Metastatic cancer cells compensate for low energy supplies in hostile microenvironments with bioenergetic adaptation and metabolic reprogramming.

Metastasis accounts for the majority of cancer-related mortalities, and the complex processes of metastasis remain the least understood aspect of cancer biology. Metabolic reprogramming is associated with cancer cell survival and metastasis in a hostile envi-ronment with a limited nutrient supply, such as solid tumors. Little is known regarding the differences of bioenergetic adaptation between primary tumor cells and metastatic tumor cells in unfavorable microenvironments; to clarify these differences, the present study aimed to compare metabolic reprogramming of primary tumor cells and metastatic tumor cells.
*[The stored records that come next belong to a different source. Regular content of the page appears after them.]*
(** [s.lstrip('/')] *)
Fixpoint lstrip_slash (s : string) : string :=
  match s with
  | String c r => if Ascii.eqb c "/" then lstrip_slash r else s
  | EmptyString => EmptyString
  end.

(** [smart_text(s, encoding='latin-1', errors='ignore')] of a text. *)
Definition smart_text (s : string) : string := s.

(** A compiled regular expression, given by its [match] test. *)
Definition Pattern := string -> bool.

Inductive User : Type :=
| AnonymousUser
| Member (id : user_pk).

Definition is_anonymous (u : User) : bool :=
  match u with AnonymousUser => true | Member _ => false end.

Definition is_authenticated (u : User) : bool :=
  match u with AnonymousUser => false | Member _ => true end.

Module Session.
(** [session_key] is empty until the session is saved; [fresh_key] is the
    key the session provider mints then. *)
Record t : Type := mk {
  session_key : string;
  get_expiry_age : Z;
  get_expiry_date : datetime;
  fresh_key : string
}.

Definition save (s : t) : t :=
  mk (fresh_key s) (get_expiry_age s) (get_expiry_date s) (fresh_key s).
End Session.

Module Request.
(** [session] and [user] are attributes that the session and the
    authentication middleware add; [ip] is what [get_ip_address(request)]
    of [tracking.utils], which is not among the sources, returns. *)
Record t : Type := mk {
  session : option Session.t;
  user : option User;
  is_ajax : bool;
  path_info : string;
  path : string;
  method : string;
  META : dict string;
  COOKIES : dict string;
  ip : string
}.

Definition with_session (r : t) (s : Session.t) : t :=
  mk (Some s) (user r) (is_ajax r) (path_info r) (path r) (method r)
     (META r) (COOKIES r) (ip r).
End Request.

Module Response.
Record morsel : Type := mkMorsel {
  value : string;
  max_age : Z;
  expires : datetime;
  domain : option string;
  secure : option bool
}.

Record t : Type := mk {
  status_code : Z;
  cookies : dict morsel
}.

Definition set_cookie (r : t) (key : string) (m : morsel) : t :=
  mk (status_code r) (dict_set (cookies r) key m).
End Response.

(** Successive readings of the clock ([timezone.now()],
    [datetime.utcnow()]). *)
Definition clock := nat -> datetime.

Definition timezone_now (c : clock) : datetime * clock :=
  (c O, fun n => c (S n)).

(** ** Methods of [Visitor] ([tracking/models.py]) *)


(** [session_ended]: "the session has ended due to an explicit logout",
    [bool(self.end_time)]. *)
Definition session_ended (v : Visitor) : bool :=
  match end_time v with
  | Some _ => true
  | None => false
  end.

(** ** Settings ([tracking.settings] and [django.conf.settings]) *)

Record Settings : Type := mkSettings {
  TRACK_AJAX_REQUESTS : bool;
  TRACK_ANONYMOUS_USERS : bool;
  TRACK_IGNORE_STATUS_CODES : list Z;
  TRACK_IGNORE_URLS : list Pattern;
  TRACK_PAGEVIEWS : bool;
  TRACK_QUERY_STRING : bool;
  TRACK_REFERER : bool;
  TRACK_ANONYMOUS_USERS_WITH_COOKIES : bool;
  SESSION_COOKIE_DOMAIN : option string;
  SESSION_COOKIE_SECURE : bool
}.

Definition track_ignore_urls (cfg : Settings) : list Pattern :=
  TRACK_IGNORE_URLS cfg.

Definition cookie_name : string := "ask_for_login_or_newsletter".
Definition user_registered : string := "user_registered".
SW620 metastatic tumor cells exhibited stronger bioenergetic adaptation in unfavorable conditions compared with SW480 primary tumor-derived cells, as determined by the sustained elevation of glycolysis and regulation of the cell cycle. This remarkable glycolytic ability of SW620 cells was associated with high expression levels of hexokinase (HK)1, HK2, glucose transporter type 1 and hypoxia-inducible factor 1α. Compared with SW480 cells, the expression of cell cycle regulatory proteins was effectively inhibited in SW620 cells to sustain cell survival when there was a lack of energy. Furthermore, SW620 cells exhibited a stronger mesenchymal phenotype and stem cell characteristics compared with SW480 cells; CD133 and CD166 were highly expressed in SW620 cells, whereas expression was not detected in SW480 cells. These data may explain why metastatic cancer cells exhibit greater microenvironmental adaptability and survivability; specifically, this may be achieved by upregulating glycolysis, optimizing the cell cycle and reprogramming cell metabolism. The present study may provide a target metabolic pathway for cancer metastasis therapy.